Miguel de Unamuno - "a dor como caminho para a consciência de si"

«A dor é o caminho da consciência, e é por ele que os seres vivos chegam a ter consciência de si. Porque ter consciência de si mesmo, ter personalidade, é saber e sentir-se distinto dos demais seres, e só se chega a sentir esta distinção pelo choque, pela dor maior ou menor, pela sensação do próprio limite. A consciência de si mesmo não passa da consciência da própria limitação. Sinto-me eu mesmo, ao sentir-me que não sou os outros; saber e sentir até onde sou eu, é saber onde deixo de ser, e a partir donde não sou.
E como saber que se existe, não sofrendo nem pouco nem muito? Como volver sobre si, lograr consciência reflexa, senão através da dor?
Quando gozamos, esquecemo-nos de nós próprios, de que existimos, passamos a outro, alienamo-nos. E só nos ensimesmamos, só voltamos a nós próprios, só voltamos a ser nós, pela dor.
Nessun maggior dolore
che ricordarsi del tempo felice
nella miseria
faz dizer Dante a Francesca de Rimini (Inferno, V, 121-123), mas se não há dor maior do que nos recordarmos do tempo feliz na desgraça, não há, em compensação, prazer, em nos recordarmos da desgraça nos tempos da prosperidade.
"A mais acerba dor para o homem é aspirar a muito e não poder ser nada", como diz, segundo Heródoto (liv. IX, cap. 16), um persa a um tebano, num banquete. E assim é. Podemos abarcar tudo ou quase tudo com o conhecimento e o desejo, nada ou quase nada com a vontade. E a felicidade não é a contemplação, não! se essa contemplação significa impotência. E deste choque entre o nosso saber e nosso poder surge a compaixão.

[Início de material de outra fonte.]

Definition sll_insert_tail h (head : option (option Z)) (item : option Z)
    : outcome (Z * gmap Z N * option (option Z)) :=
  match head, item with
  | Some first, Some a =>
      n ← deref h a;
      h ← (if bool_decide (nxt n = None) then Ok h else store_next h a None);
      match first with
      | None => Ok (B_OK, h, Some (Some a))
      | Some _ =>
          '(_, p) ← walk (walk_fuel h) h (λ _ n, bool_decide (nxt n = None)) None first;
          match p with
          | Some p => h ← store_next h p (Some a); Ok (B_OK, h, head)
          | None => Bad NullDeref
          end
      end
  | _, _ => Ok (EINVAL, h, head)
  end.

Definition sll_dequeue_tail :
    gmap Z N → option (option Z) → outcome (option Z * gmap Z N * option (option Z)) :=
  slist_dequeue_tail.
Definition sll_remove :
    gmap Z N → option (option Z) → option Z → outcome (Z * gmap Z N * option (option Z)) :=
  slist_remove.

(** ** Refinement *)

Lemma nxt_last h o l1 a n : chain h o (l1 ++ [a]) → h !! a = Some n → nxt n = None.
Proof.
  intros Hc Ha. apply chain_app in Hc. inversion Hc as [|? n' ? Ha' Hc']; simplify_eq.
  by inversion Hc'.
Qed.

Lemma nxt_inner h o l1 a l2 b n :
  chain h o (l1 ++ a :: l2) → b ∈ l1 → h !! b = Some n → nxt n ≠ None.
Proof.
  revert o. induction l1 as [|c l1 IH]; intros o Hc Hb Hn; [by apply elem_of_nil in Hb|].
  cbn in Hc. inversion Hc as [|? n' ? Hc1 Hc2]; simplify_eq.
  apply elem_of_cons in Hb as [->|Hb]; [|by eapply IH].
  simplify_eq. intros E. rewrite E in Hc2. inversion Hc2. by destruct l1.
Qed.

(** The walk to the last item of a list. *)
Lemma walk_to_last h o l1 a n fuel :
  chain h o (l1 ++ [a]) → h !! a = Some n → (length (l1 ++ [a]) < fuel)%nat →
  walk fuel h (λ _ n, bool_decide (nxt n = None)) None o = Ok (pred_of None l1, Some a).
Proof.
  intros Hc Ha Hf. eapply walk_found; eauto.
  - apply bool_decide_true. by eapply nxt_last.
  - intros b m Hb Hm. apply bool_decide_eq_false. by eapply nxt_inner.
Qed.

Lemma walk_item h o l1 a n l2 fuel :
  chain h o (l1 ++ a :: l2) → h !! a = Some n → (length (l1 ++ a :: l2) < fuel)%nat →
  walk fuel h (λ p _, p =? a) None o = Ok (pred_of None l1, Some a).
Proof.
  intros Hc Ha Hf. eapply walk_found; eauto; [by apply Z.eqb_refl|].
  intros b m Hb _. apply Z.eqb_neq. intros ->.
  apply chain_NoDup, NoDup_app in Hc as (_ & Hd & _). apply (Hd a Hb). by left.
Qed.

Lemma chain_fuel h o l : chain h o l → (length l < walk_fuel h)%nat.
Proof. intros Hc. unfold walk_fuel. pose proof (chain_length _ _ _ Hc). lia. Qed.

(** Appending an item whose [next] is NULL behind the last one. *)
Lemma chain_snoc h o l1 p n a m :
  chain h o (l1 ++ [p]) → h !! p = Some n → h !! a = Some m → nxt m = None →
  a ∉ l1 ++ [p] → chain (<[p := set_nxt (Some a) n]> h) o (l1 ++ [p; a]).
Proof.
  revert o. induction l1 as [|b l1 IH]; intros o Hc Hp Ha Hm Hal; cbn in *.
  - inversion Hc as [|? n' ? Hp' Hc']; simplify_eq. econstructor; [apply lookup_insert_eq|].
    rewrite nxt_set_nxt. econstructor; [rewrite lookup_insert_ne; [exact Ha|set_solver]|].
    rewrite Hm. constructor.
  - pose proof (chain_NoDup _ _ _ Hc) as Hnd. apply NoDup_cons in Hnd as [Hb _].
    inversion Hc as [|? n' ? Hb' Hc']; simplify_eq.
    econstructor; [rewrite lookup_insert_ne; [exact Hb'|set_solver]|]. apply IH; try done. set_solver.
Qed.

(** The lists of websearchfs.  On a list that holds the items [l] (an
    acyclic chain), inserting at the head or the tail, taking the last item
    off and removing an item all terminate and leave the chains of
    [item :: l], [l ++ [item]], [l] without its last item (which is returned),
    and [l] without the item; removing an item that is not there answers
    ENOENT and changes nothing. *)
Lemma slist_refines h first l :
  chain h first l →
  (∀ a n, h !! a = Some n → a ∉ l →
     ∃ h' first', slist_insert_head h (Some first) (Some a) = Ok (B_OK, h', Some first') ∧
       chain h' first' (a :: l)) ∧
  (∀ a n, h !! a = Some n → a ∉ l →
     ∃ h' first', sll_insert_tail h (Some first) (Some a) = Ok (B_OK, h', Some first') ∧
       chain h' first' (l ++ [a])) ∧
  (∀ l1 a, l = l1 ++ [a] →
     ∃ h' first', slist_dequeue_tail h (Some first) = Ok (Some a, h', Some first') ∧
       chain h' first' l1) ∧
  (∀ l1 a l2, l = l1 ++ a :: l2 →
     ∃ h' first', slist_remove h (Some first) (Some a) = Ok (B_OK, h', Some first') ∧
       chain h' first' (l1 ++ l2)) ∧
  (∀ a, a ∉ l → l ≠ [] → slist_remove h (Some first) (Some a) = Ok (ENOENT, h, Some first)).
Proof.
  intros Hc. split_and!.
  - intros a n Ha Hal. unfold slist_insert_head. cbv beta iota. unfold store_next, deref. rewrite Ha.
    cbn [mbind outcome_bind]. eexists _, _. split; [reflexivity|].
    eapply chain_push; [done|exact Hc|]. apply nxt_set_nxt.
  - intros a n Ha Hal. unfold sll_insert_tail. cbv beta iota. unfold deref. rewrite Ha. cbn [mbind outcome_bind].
    assert (∃ h1 m, (if bool_decide (nxt n = None) then Ok h else store_next h a None) = Ok h1 ∧
      chain h1 first l ∧ h1 !! a = Some m ∧ nxt m = None) as (h1 & m & -> & Hc1 & Ha1 & Hm1).
    { case_bool_decide; [by exists h, n|]. unfold store_next, deref. rewrite Ha. cbn [mbind outcome_bind].
      eexists _, _. split; [reflexivity|]. split; [by apply chain_insert_ne|].
      split; [apply lookup_insert_eq|apply nxt_set_nxt]. }
    cbn [mbind outcome_bind]. destruct l as [|p l1 _] using rev_ind.
    + inversion Hc1; subst. eexists _, _. split; [reflexivity|]. econstructor; [exact Ha1|].
      rewrite Hm1. constructor.
    + destruct first as [f|]; [|inversion Hc1; by destruct l1].
      destruct (chain_cell _ _ _ p Hc1) as [k Hk]; [set_solver|].
      rewrite (walk_to_last h1 (Some f) l1 p k) by (done || by eapply chain_fuel).
      cbn [mbind outcome_bind]. unfold store_next, deref. rewrite Hk. cbn [mbind outcome_bind].
      eexists _, _. split; [reflexivity|]. rewrite <- app_assoc. by eapply chain_snoc.
  - intros l1 a ->. destruct first as [f|]; [|inversion Hc; by destruct l1].
    destruct (chain_cell _ _ _ a Hc) as [n Hn]; [set_solver|]. unfold slist_dequeue_tail. cbv beta iota.
    rewrite (walk_to_last h (Some f) l1 a n) by (done || by eapply chain_fuel).
    cbn [mbind outcome_bind].
    destruct (unlink_chain h (Some f) l1 a n [] Hc Hn) as (h' & o' & E & Hc' & _).
    rewrite (nxt_last _ _ _ _ _ Hc Hn) in E. rewrite E. cbn [mbind outcome_bind].
    rewrite app_nil_r in Hc'. eauto.
  - intros l1 a l2 ->. destruct first as [f|]; [|inversion Hc; by destruct l1].
    destruct (chain_cell _ _ _ a Hc) as [n Hn]; [set_solver|]. unfold slist_remove. cbv beta iota.
    rewrite (walk_item h (Some f) l1 a n l2) by (done || by eapply chain_fuel).
    cbn [mbind outcome_bind]. unfold deref. rewrite Hn. cbn [mbind outcome_bind].
    destruct (unlink_chain h (Some f) l1 a n l2 Hc Hn) as (h' & o' & E & Hc' & Ha' & _).
    rewrite E. cbn [mbind outcome_bind]. unfold store_next, deref. rewrite Ha', Hn.
    cbn [mbind outcome_bind]. eexists _, _. split; [reflexivity|]. apply chain_insert_ne; [|done].
    apply chain_NoDup, NoDup_app in Hc as (_ & Hd & Hnd). apply NoDup_cons in Hnd as [Hnd _].
    intros [Hx|Hx]%elem_of_app; [|done]. apply (Hd a Hx). by left.
  - intros a Hal Hl. destruct first as [f|]; [|by inversion Hc; subst].
    unfold slist_remove. cbv beta iota. rewrite (walk_none h _ l); [done|done| |by eapply chain_fuel].
    intros b m Hb _. apply Z.eqb_neq. by intros ->.
Qed.

(** A chain depends on nothing but the [next] fields. *)
Lemma chain_nxt h h' o l : (∀ a, nxt <$> h' !! a = nxt <$> h !! a) → chain h o l → chain h' o l.
Proof.
  intros Hn. induction 1 as [|a n l Ha Hc IH]; [constructor|].
  pose proof (Hn a) as E. rewrite Ha in E. destruct (h' !! a) as [n'|] eqn:Ha'; [|done].
  econstructor; [done|]. cbn in E. injection E as ->. done.
Qed.

(** [h'] differs from [h] in the [next] fields of the nodes [l] only. *)
Definition relinked h h' l : Prop :=
  (∀ b, ∃ o, h' !! b = set_nxt o <$> h !! b) ∧ ∀ b, b ∉ l → h' !! b = h !! b.

Lemma relinked_keeps {B} (f : N → B) h h' l :
  relinked h h' l → (∀ o x, f (set_nxt o x) = f x) → ∀ b, f <$> h' !! b = f <$> h !! b.
Proof. intros [Hr _] Hf b. destruct (Hr b) as [o ->]. destruct (h !! b); cbn; by rewrite ?Hf. Qed.

Lemma sll_insert_head_run h first l a n :
  (∀ x, set_nxt (nxt x) x = x) → h !! a = Some n → chain h first l → a ∉ l →
  ∃ h', sll_insert_head h (Some first) (Some a) = Ok (B_OK, h', Some (Some a)) ∧
    chain h' (Some a) (a :: l) ∧ relinked h h' [a].
Proof.
  intros Heta Ha Hc Hal. unfold sll_insert_head, slist_insert_head, store_next, deref. rewrite Ha.
  cbn [mbind outcome_bind]. eexists. split; [reflexivity|]. split; [by eapply chain_push; [|exact Hc|apply nxt_set_nxt]|]. split.
  - intros b. destruct (decide (a = b)) as [<-|]; [rewrite lookup_insert_eq, Ha; by eexists|].
    rewrite lookup_insert_ne by done. destruct (h !! b) as [x|]; [|by exists None]. exists (nxt x). cbn. by rewrite Heta.
  - intros b Hb. rewrite lookup_insert_ne; [done|set_solver].
Qed.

Compadecemo-nos do nosso semelhante, e tanto mais, quanto mais e melhor sentirmos a sua semelhança connosco. E se podemos dizer que é esta semelhança que provoca a nossa compaixão, podemos sustentar também que a nossa provisão de compaixão, pronta a derramar-se sobre todas as coisas, é que nos faz descobrir a semelhança das coisas connosco, o lago comum que nos une com ela, na dor.»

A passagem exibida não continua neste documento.